Provided data:
■ ■ ■

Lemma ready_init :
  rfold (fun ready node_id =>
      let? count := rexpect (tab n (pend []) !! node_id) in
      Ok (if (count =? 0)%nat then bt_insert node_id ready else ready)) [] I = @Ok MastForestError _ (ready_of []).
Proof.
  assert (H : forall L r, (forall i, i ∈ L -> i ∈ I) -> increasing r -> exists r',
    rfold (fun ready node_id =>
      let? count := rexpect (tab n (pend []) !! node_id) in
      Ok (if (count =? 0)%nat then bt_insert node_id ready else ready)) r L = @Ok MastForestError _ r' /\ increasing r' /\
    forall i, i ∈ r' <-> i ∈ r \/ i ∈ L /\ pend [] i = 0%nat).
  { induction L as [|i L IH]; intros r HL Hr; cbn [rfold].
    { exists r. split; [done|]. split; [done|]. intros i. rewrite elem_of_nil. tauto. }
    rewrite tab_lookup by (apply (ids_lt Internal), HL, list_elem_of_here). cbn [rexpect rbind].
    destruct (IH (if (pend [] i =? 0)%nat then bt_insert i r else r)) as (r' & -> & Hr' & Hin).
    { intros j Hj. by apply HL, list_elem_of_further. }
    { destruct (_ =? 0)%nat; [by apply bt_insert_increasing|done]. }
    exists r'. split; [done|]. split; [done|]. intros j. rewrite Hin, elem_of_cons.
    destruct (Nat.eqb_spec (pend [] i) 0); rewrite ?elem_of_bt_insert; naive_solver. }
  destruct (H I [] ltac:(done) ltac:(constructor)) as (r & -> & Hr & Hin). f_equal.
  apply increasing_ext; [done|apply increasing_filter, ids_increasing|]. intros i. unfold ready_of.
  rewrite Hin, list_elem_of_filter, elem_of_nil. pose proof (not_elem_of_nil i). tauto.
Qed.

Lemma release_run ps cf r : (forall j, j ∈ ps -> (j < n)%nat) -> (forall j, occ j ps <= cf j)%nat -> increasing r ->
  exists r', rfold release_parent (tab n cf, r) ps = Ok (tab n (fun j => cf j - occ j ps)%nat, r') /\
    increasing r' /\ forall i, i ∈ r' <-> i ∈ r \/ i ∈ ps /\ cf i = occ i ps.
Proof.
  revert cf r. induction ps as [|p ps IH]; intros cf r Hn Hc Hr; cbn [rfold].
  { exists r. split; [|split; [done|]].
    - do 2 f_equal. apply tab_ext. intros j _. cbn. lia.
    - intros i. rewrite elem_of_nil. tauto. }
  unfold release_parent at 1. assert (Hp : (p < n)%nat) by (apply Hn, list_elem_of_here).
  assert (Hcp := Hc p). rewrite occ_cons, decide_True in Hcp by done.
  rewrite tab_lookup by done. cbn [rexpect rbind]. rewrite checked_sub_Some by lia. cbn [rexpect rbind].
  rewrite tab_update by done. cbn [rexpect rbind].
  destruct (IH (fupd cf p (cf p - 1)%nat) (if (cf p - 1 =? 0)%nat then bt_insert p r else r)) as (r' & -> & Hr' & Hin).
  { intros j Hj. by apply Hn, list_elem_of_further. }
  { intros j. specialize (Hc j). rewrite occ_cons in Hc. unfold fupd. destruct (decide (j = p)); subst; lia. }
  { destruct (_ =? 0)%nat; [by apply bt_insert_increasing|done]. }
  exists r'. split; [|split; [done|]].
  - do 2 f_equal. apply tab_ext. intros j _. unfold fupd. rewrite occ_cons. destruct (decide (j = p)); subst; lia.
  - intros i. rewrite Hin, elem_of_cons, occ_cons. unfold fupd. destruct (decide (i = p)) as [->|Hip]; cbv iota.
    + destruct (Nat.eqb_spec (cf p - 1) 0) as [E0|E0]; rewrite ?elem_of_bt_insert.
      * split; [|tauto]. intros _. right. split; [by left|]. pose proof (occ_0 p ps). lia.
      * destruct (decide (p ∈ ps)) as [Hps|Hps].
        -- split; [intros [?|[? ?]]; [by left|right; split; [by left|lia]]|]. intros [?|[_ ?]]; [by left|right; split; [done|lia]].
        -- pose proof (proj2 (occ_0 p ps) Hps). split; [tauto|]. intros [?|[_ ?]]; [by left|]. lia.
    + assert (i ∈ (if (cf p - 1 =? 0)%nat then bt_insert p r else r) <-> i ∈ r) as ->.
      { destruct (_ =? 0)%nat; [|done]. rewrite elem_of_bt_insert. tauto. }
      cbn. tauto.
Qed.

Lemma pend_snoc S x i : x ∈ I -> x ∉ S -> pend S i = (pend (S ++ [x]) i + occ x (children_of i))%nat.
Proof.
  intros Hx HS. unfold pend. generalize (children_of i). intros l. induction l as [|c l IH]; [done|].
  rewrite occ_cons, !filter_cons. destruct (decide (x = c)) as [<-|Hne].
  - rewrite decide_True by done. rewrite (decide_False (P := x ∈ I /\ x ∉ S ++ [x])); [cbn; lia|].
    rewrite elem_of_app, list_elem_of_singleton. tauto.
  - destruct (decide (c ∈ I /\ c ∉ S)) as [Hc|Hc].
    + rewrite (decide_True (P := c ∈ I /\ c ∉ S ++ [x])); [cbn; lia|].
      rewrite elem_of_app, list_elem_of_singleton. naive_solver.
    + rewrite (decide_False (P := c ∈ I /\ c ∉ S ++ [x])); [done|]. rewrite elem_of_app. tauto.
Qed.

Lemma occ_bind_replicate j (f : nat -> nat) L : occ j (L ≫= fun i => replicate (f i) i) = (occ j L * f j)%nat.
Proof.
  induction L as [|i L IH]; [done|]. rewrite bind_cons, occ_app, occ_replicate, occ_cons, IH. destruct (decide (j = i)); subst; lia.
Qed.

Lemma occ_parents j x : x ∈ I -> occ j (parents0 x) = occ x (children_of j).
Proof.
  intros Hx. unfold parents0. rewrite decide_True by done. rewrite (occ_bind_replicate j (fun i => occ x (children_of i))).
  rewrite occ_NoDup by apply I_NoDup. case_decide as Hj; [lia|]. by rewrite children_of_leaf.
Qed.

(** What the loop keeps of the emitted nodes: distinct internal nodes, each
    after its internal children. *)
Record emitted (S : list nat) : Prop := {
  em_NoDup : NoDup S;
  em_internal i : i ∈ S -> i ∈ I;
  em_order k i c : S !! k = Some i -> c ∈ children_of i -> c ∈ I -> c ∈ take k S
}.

■ ■ ■

Exactly as shown, give every record again.

Exercise result:
Lemma ready_init :
  rfold (fun ready node_id =>
      let? count := rexpect (tab n (pend []) !! node_id) in
      Ok (if (count =? 0)%nat then bt_insert node_id ready else ready)) [] I = @Ok MastForestError _ (ready_of []).
Proof.
  assert (H : forall L r, (forall i, i ∈ L -> i ∈ I) -> increasing r -> exists r',
    rfold (fun ready node_id =>
      let? count := rexpect (tab n (pend []) !! node_id) in
      Ok (if (count =? 0)%nat then bt_insert node_id ready else ready)) r L = @Ok MastForestError _ r' /\ increasing r' /\
    forall i, i ∈ r' <-> i ∈ r \/ i ∈ L /\ pend [] i = 0%nat).
  { induction L as [|i L IH]; intros r HL Hr; cbn [rfold].
    { exists r. split; [done|]. split; [done|]. intros i. rewrite elem_of_nil. tauto. }
    rewrite tab_lookup by (apply (ids_lt Internal), HL, list_elem_of_here). cbn [rexpect rbind].
    destruct (IH (if (pend [] i =? 0)%nat then bt_insert i r else r)) as (r' & -> & Hr' & Hin).
    { intros j Hj. by apply HL, list_elem_of_further. }
    { destruct (_ =? 0)%nat; [by apply bt_insert_increasing|done]. }
    exists r'. split; [done|]. split; [done|]. intros j. rewrite Hin, elem_of_cons.
    destruct (Nat.eqb_spec (pend [] i) 0); rewrite ?elem_of_bt_insert; naive_solver. }
  destruct (H I [] ltac:(done) ltac:(constructor)) as (r & -> & Hr & Hin). f_equal.
  apply increasing_ext; [done|apply increasing_filter, ids_increasing|]. intros i. unfold ready_of.
  rewrite Hin, list_elem_of_filter, elem_of_nil. pose proof (not_elem_of_nil i). tauto.
Qed.

Lemma release_run ps cf r : (forall j, j ∈ ps -> (j < n)%nat) -> (forall j, occ j ps <= cf j)%nat -> increasing r ->
  exists r', rfold release_parent (tab n cf, r) ps = Ok (tab n (fun j => cf j - occ j ps)%nat, r') /\
    increasing r' /\ forall i, i ∈ r' <-> i ∈ r \/ i ∈ ps /\ cf i = occ i ps.
Proof.
  revert cf r. induction ps as [|p ps IH]; intros cf r Hn Hc Hr; cbn [rfold].
  { exists r. split; [|split; [done|]].
    - do 2 f_equal. apply tab_ext. intros j _. cbn. lia.
    - intros i. rewrite elem_of_nil. tauto. }
  unfold release_parent at 1. assert (Hp : (p < n)%nat) by (apply Hn, list_elem_of_here).
  assert (Hcp := Hc p). rewrite occ_cons, decide_True in Hcp by done.
  rewrite tab_lookup by done. cbn [rexpect rbind]. rewrite checked_sub_Some by lia. cbn [rexpect rbind].
  rewrite tab_update by done. cbn [rexpect rbind].
  destruct (IH (fupd cf p (cf p - 1)%nat) (if (cf p - 1 =? 0)%nat then bt_insert p r else r)) as (r' & -> & Hr' & Hin).
  { intros j Hj. by apply Hn, list_elem_of_further. }
  { intros j. specialize (Hc j). rewrite occ_cons in Hc. unfold fupd. destruct (decide (j = p)); subst; lia. }
  { destruct (_ =? 0)%nat; [by apply bt_insert_increasing|done]. }
  exists r'. split; [|split; [done|]].
  - do 2 f_equal. apply tab_ext. intros j _. unfold fupd. rewrite occ_cons. destruct (decide (j = p)); subst; lia.
  - intros i. rewrite Hin, elem_of_cons, occ_cons. unfold fupd. destruct (decide (i = p)) as [->|Hip]; cbv iota.
    + destruct (Nat.eqb_spec (cf p - 1) 0) as [E0|E0]; rewrite ?elem_of_bt_insert.
      * split; [|tauto]. intros _. right. split; [by left|]. pose proof (occ_0 p ps). lia.
      * destruct (decide (p ∈ ps)) as [Hps|Hps].
        -- split; [intros [?|[? ?]]; [by left|right; split; [by left|lia]]|]. intros [?|[_ ?]]; [by left|right; split; [done|lia]].
        -- pose proof (proj2 (occ_0 p ps) Hps). split; [tauto|]. intros [?|[_ ?]]; [by left|]. lia.
    + assert (i ∈ (if (cf p - 1 =? 0)%nat then bt_insert p r else r) <-> i ∈ r) as ->.
      { destruct (_ =? 0)%nat; [|done]. rewrite elem_of_bt_insert. tauto. }
      cbn. tauto.
Qed.

Lemma pend_snoc S x i : x ∈ I -> x ∉ S -> pend S i = (pend (S ++ [x]) i + occ x (children_of i))%nat.
Proof.
  intros Hx HS. unfold pend. generalize (children_of i). intros l. induction l as [|c l IH]; [done|].
  rewrite occ_cons, !filter_cons. destruct (decide (x = c)) as [<-|Hne].
  - rewrite decide_True by done. rewrite (decide_False (P := x ∈ I /\ x ∉ S ++ [x])); [cbn; lia|].
    rewrite elem_of_app, list_elem_of_singleton. tauto.
  - destruct (decide (c ∈ I /\ c ∉ S)) as [Hc|Hc].
    + rewrite (decide_True (P := c ∈ I /\ c ∉ S ++ [x])); [cbn; lia|].
      rewrite elem_of_app, list_elem_of_singleton. naive_solver.
    + rewrite (decide_False (P := c ∈ I /\ c ∉ S ++ [x])); [done|]. rewrite elem_of_app. tauto.
Qed.

Lemma occ_bind_replicate j (f : nat -> nat) L : occ j (L ≫= fun i => replicate (f i) i) = (occ j L * f j)%nat.
Proof.
  induction L as [|i L IH]; [done|]. rewrite bind_cons, occ_app, occ_replicate, occ_cons, IH. destruct (decide (j = i)); subst; lia.
Qed.

Lemma occ_parents j x : x ∈ I -> occ j (parents0 x) = occ x (children_of j).
Proof.
  intros Hx. unfold parents0. rewrite decide_True by done. rewrite (occ_bind_replicate j (fun i => occ x (children_of i))).
  rewrite occ_NoDup by apply I_NoDup. case_decide as Hj; [lia|]. by rewrite children_of_leaf.
Qed.

(** What the loop keeps of the emitted nodes: distinct internal nodes, each
    after its internal children. *)
Record emitted (S : list nat) : Prop := {
  em_NoDup : NoDup S;
  em_internal i : i ∈ S -> i ∈ I;
  em_order k i c : S !! k = Some i -> c ∈ children_of i -> c ∈ I -> c ∈ take k S
}.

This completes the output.